Usually you might want to run multiple tests, and there are network delays depending on where you test it. The first request could take a bit longer because of cold start, but subsequent requests the response should be quickly

kipOP•7mo ago

Hey @yhlong00000 Thanks for getting back to me 🙂 I'm not so worried about the network delays, the gpu's are in America and i'm in not that is pretty expected. The difference between a few ms to process the request and Runpod saying it takes a full second is annoying I'm running many back to back requests to ensure it's not cold start or flashboot, and the worker doesn't shut down between tests, it just takes significantly longer than it should

nerdylive•7mo ago

Hmm you used the same gpu, same config, same code in both? yeah i think this might have to do with runpod's serverless then

yhlong00000•7mo ago

here is my testing endpoint, it just sleep for 5 seconds, return some text, as far as execution time, it looks pretty accurate for me.

nerdylive•7mo ago

What about running for 0.2 secs Maybe do the inference on some models vs pods

yhlong00000•7mo ago

Maybe share some logs? I’m not sure exactly which time is inaccurate.

kipOP•7mo ago

I'm just logging times from within the inference pod, so the setup is the same I'll send some logs, gimme a minute So my inference code is really just:

import torch
import runpod
from model import load_model
from rp_schemas import INPUT_SCHEMA
from runpod.serverless.utils.rp_validator import validate
import time

device = torch.device("cuda:0")

model, tokenizer = load_model("~/.cache/model_tensors", device)

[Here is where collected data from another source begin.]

(** * Widget state reconciliation of the pizzaz-shop cart

    A shallow embedding of [src/pizzaz-shop/index.tsx]: the merge effect
    that reconciles [toolInput], [toolOutput] and [widgetState] with the
    local cart state, the change detection around [lastMergedStateRef],
    and the local edit [adjustQuantity].

    The JavaScript values the component handles are embedded as a tree
    type; objects and [Map]s are association lists kept in insertion
    order, which is the order [JSON.stringify] and [Map.prototype.values]
    enumerate them in. (JavaScript enumerates property names that are
    array indices before the others; the fields of a cart state and of
    an item are not such names, and the lists are taken to be in
    enumeration order.) *)

From Stdlib Require Import List String Ascii ZArith Bool Lia.
From Stdlib Require Import DecimalString.
Import ListNotations.
Open Scope string_scope.
Open Scope Z_scope.

(** ** Insertion-ordered maps

    Both a JavaScript object and a [Map] replace the value of a key that
    is present without moving it, and append a key that is new. *)

Module OMap.
Section Defs.
Variables K V : Type.
Variable eqb : K -> K -> bool.

Fixpoint get (m : list (K * V)) (k : K) : option V :=
  match m with
  | [] => None
  | (k', v) :: m' => if eqb k' k then Some v else get m' k
  end.

Fixpoint set (m : list (K * V)) (k : K) (v : V) : list (K * V) :=
  match m with
  | [] => [(k, v)]
  | (k', v') :: m' =>
      if eqb k' k then (k', v) :: m' else (k', v') :: set m' k v
  end.

Definition has (m : list (K * V)) (k : K) : bool :=
  match get m k with Some _ => true | None => false end.

(** [set_all m ops] performs the assignments of [ops] from left to right. *)
Definition set_all (m ops : list (K * V)) : list (K * V) :=
  fold_left (fun acc kv => set acc (fst kv) (snd kv)) ops m.

Definition values (m : list (K * V)) : list V := map snd m.
Definition keys (m : list (K * V)) : list K := map fst m.
End Defs.

Arguments get {K V}.
Arguments set {K V}.
Arguments has {K V}.
Arguments set_all {K V}.
Arguments values {K V}.
Arguments keys {K V}.
End OMap.

(** ** JavaScript values *)

Module JS.

(** Numbers are the integer-valued ones (quantities, deltas); [VBigInt] is
    kept apart because [JSON.stringify] refuses it. Strings are byte
    strings. *)
Unset Elimination Schemes.
Inductive value : Type :=
| VUndefined
| VNull
| VBool (b : bool)
| VNum (n : Z)
| VBigInt (n : Z)
| VStr (s : string)
| VArr (elems : list value)
| VObj (props : list (string * value)).
Set Elimination Schemes.

(** [v == null] *)
Definition nullish (v : value) : bool :=
  match v with VUndefined | VNull => true | _ => false end.

(** ToBoolean *)
Definition truthy (v : value) : bool :=
  match v with
  | VUndefined | VNull => false
  | VBool b => b
  | VNum n | VBigInt n => negb (n =? 0)
  | VStr s => negb (s =? EmptyString)%string
  | VArr _ | VObj _ => true
  end.

(** [typeof v === "object"] *)
Definition typeof_object (v : value) : bool :=
  match v with VNull | VArr _ | VObj _ => true | _ => false end.

(** [a ?? b] *)
Definition coalesce (a b : value) : value := if nullish a then b else a.

(** Structural comparison. On primitives it is [===] and the
    SameValueZero of [Map] keys; on objects and arrays JavaScript
    compares references, which coincides with it as long as distinct
    objects used as keys differ in content ([CartItem] declares
    [name : string], so keys are strings). *)
Fixpoint value_eqb (a b : value) : bool :=
  match a, b with
  | VUndefined, VUndefined => true
  | VNull, VNull => true
  | VBool x, VBool y => Bool.eqb x y
  | VNum x, VNum y => x =? y
  | VBigInt x, VBigInt y => x =? y
  | VStr x, VStr y => (x =? y)%string
  | VArr xs, VArr ys =>
      (fix elems_eqb (xs ys : list value) : bool :=
         match xs, ys with
         | [], [] => true
         | x :: xs', y :: ys' => value_eqb x y && elems_eqb xs' ys'
         | _, _ => false
         end) xs ys
  | VObj ps, VObj qs =>
      (fix props_eqb (ps qs : list (string * value)) : bool :=
         match ps, qs with
         | [], [] => true
         | (k, x) :: ps', (l, y) :: qs' =>
             (k =? l)%string && value_eqb x y && props_eqb ps' qs'
         | _, _ => false
         end) ps qs
  | _, _ => false
  end.

(** Decimal rendering of an array index or an integer. *)
Definition string_of_Z (n : Z) : string := NilZero.string_of_int (Z.to_int n).

Definition string_of_nat (n : nat) : string := string_of_Z (Z.of_nat n).

Fixpoint indexed {A : Type} (i : nat) (l : list A) : list (string * A) :=
  match l with
  | [] => []
  | x :: l' => (string_of_nat i, x) :: indexed (S i) l'
  end.

Fixpoint chars (s : string) : list value :=
  match s with
  | EmptyString => []
  | String c s' => VStr (String c EmptyString) :: chars s'
  end.

(** The own enumerable properties an object spread [{...v}] copies. *)
Definition own_props (v : value) : list (string * value) :=
  match v with
  | VObj ps => ps
  | VArr xs => indexed 0 xs
  | VStr s => indexed 0 (chars s)
  | _ => []
  end.

Definition obj_get (ps : list (string * value)) (k : string) : option value :=
  OMap.get String.eqb ps k.

Definition obj_set (ps : list (string * value)) (k : string) (v : value) :=
  OMap.set String.eqb ps k v.

(** [v.k] for the field names the component reads ([items], [name],
    [quantity]); an absent property reads as [undefined]. Reading a
    property of [null] or [undefined] throws in JavaScript; every such
    read in the source is guarded by [?.] or made on a value known not
    to be nullish, and the embedding gives [undefined] there. *)
Definition get_prop (v : value) (k : string) : value :=
  match obj_get (own_props v) k with
  | Some x => x
  | None => VUndefined
  end.

(** [Object.hasOwn(v, k)] *)
Definition has_prop (v : value) (k : string) : bool :=
  OMap.has String.eqb (own_props v) k.

(** Array indices are written with digits; the field names the
    component reads are not. *)
Definition starts_with_digit (s : string) : bool :=
  match s with
  | String c _ => (48 <=? N_of_ascii c)%N && (N_of_ascii c <=? 57)%N
  | EmptyString => false
  end.

(** [{ ...a, ...b }] on top of the properties [ps] copied so far. *)
Definition spread (ps : list (string * value)) (b : value) :=
  OMap.set_all String.eqb ps (own_props b).

(** [Array.isArray(v) ? v : []] *)
Definition array_or_empty (v : value) : list value :=
  match v with VArr xs => xs | _ => [] end.

(** *** [JSON.stringify]

    A call either returns or throws; it throws a [TypeError] on a
    [BigInt] anywhere in the value. *)
Inductive outcome (A : Type) : Type :=
| Ret (a : A)
| Throw.
Arguments Ret {A}.
Arguments Throw {A}.

Definition bind {A B : Type} (x : outcome A) (f : A -> outcome B) : outcome B :=
  match x with
  | Ret a => f a
  | Throw => Throw
  end.

Definition dquote : ascii := "034"%char.
Definition backslash : ascii := "092"%char.

Definition hex_digit (n : N) : ascii :=
  ascii_of_N (if (n <? 10)%N then 48 + n else 87 + n)%N.

(** QuoteJSONString on one character. *)
Definition escape_char (c : ascii) : string :=
  let n := N_of_ascii c in
  if (n =? 34)%N then String backslash (String dquote EmptyString)
  else if (n =? 92)%N then String backslash (String backslash EmptyString)
  else if (n =? 8)%N then String backslash "b"
  else if (n =? 9)%N then String backslash "t"
  else if (n =? 10)%N then String backslash "n"
  else if (n =? 12)%N then String backslash "f"
  else if (n =? 13)%N then String backslash "r"
  else if (n <? 32)%N then
    String backslash
      ("u00" ++ String (hex_digit (n / 16)) (String (hex_digit (n mod 16)) EmptyString))
  else String c EmptyString.

Fixpoint escape (s : string) : string :=
  match s with
  | EmptyString => EmptyString
  | String c s' => escape_char c ++ escape s'
  end.

Definition quote (s : string) : string :=
  String dquote (escape s ++ String dquote EmptyString).

(** Runs [f] over a list, stopping at the first exception. *)
Definition mapM {A B : Type} (f : A -> outcome B) : list A -> outcome (list B) :=
  fix go (l : list A) : outcome (list B) :=
    match l with
    | [] => Ret []
    | x :: l' => bind (f x) (fun y => bind (go l') (fun ys => Ret (y :: ys)))
    end.

(** An [undefined] element of an array is printed as [null]. *)
Definition element (o : option string) : string :=
  match o with
  | Some s => s
  | None => "null"
  end.

(** A property whose value is [undefined] is left out. *)
Fixpoint members (l : list (string * option string)) : list string :=
  match l with
  | [] => []
  | (k, Some s) :: l' => (quote k ++ ":" ++ s) :: members l'
  | (_, None) :: l' => members l'
  end.

(** The result is [None] when [JSON.stringify] returns [undefined]. *)
Fixpoint JSON_stringify (v : value) : outcome (option string) :=
  match v with
  | VUndefined => Ret None
  | VNull => Ret (Some "null")
  | VBool b => Ret (Some (if b then "true" else "false"))
  | VNum n => Ret (Some (string_of_Z n))
  | VBigInt _ => Throw
  | VStr s => Ret (Some (quote s))
  | VArr xs =>
      bind (mapM JSON_stringify xs) (fun l =>
      Ret (Some ("[" ++ String.concat "," (map element l) ++ "]")))
  | VObj ps =>
      bind (mapM (fun kv => bind (JSON_stringify (snd kv))
                              (fun o => Ret (fst kv, o))) ps) (fun l =>
      Ret (Some ("{" ++ String.concat "," (members l) ++ "}")))
  end.

(** [===] on two results of [JSON.stringify] (a string or [undefined]). *)
Definition jstr_eqb (a b : option string) : bool :=
  match a, b with
  | Some x, Some y => (x =? y)%string
  | None, None => true
  | _, _ => false
  end.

async def process_request(job):
    start_time = time.time()

    # My business logic is here
    ...

    total_time = time.time() - start_time
    
    print(f"Total processing time: {total_time:.4f} seconds")

    return {"total_time": total_time}

def main():
    runpod.serverless.start({
        "handler": process_request,
    })

if __name__ == "__main__":
    main()

import torch
import runpod
from model import load_model
from rp_schemas import INPUT_SCHEMA
from runpod.serverless.utils.rp_validator import validate
import time

device = torch.device("cuda:0")

model, tokenizer = load_model("~/.cache/model_tensors", device)

async def process_request(job):
    start_time = time.time()

    # My business logic is here
    ...

    total_time = time.time() - start_time
    
    print(f"Total processing time: {total_time:.4f} seconds")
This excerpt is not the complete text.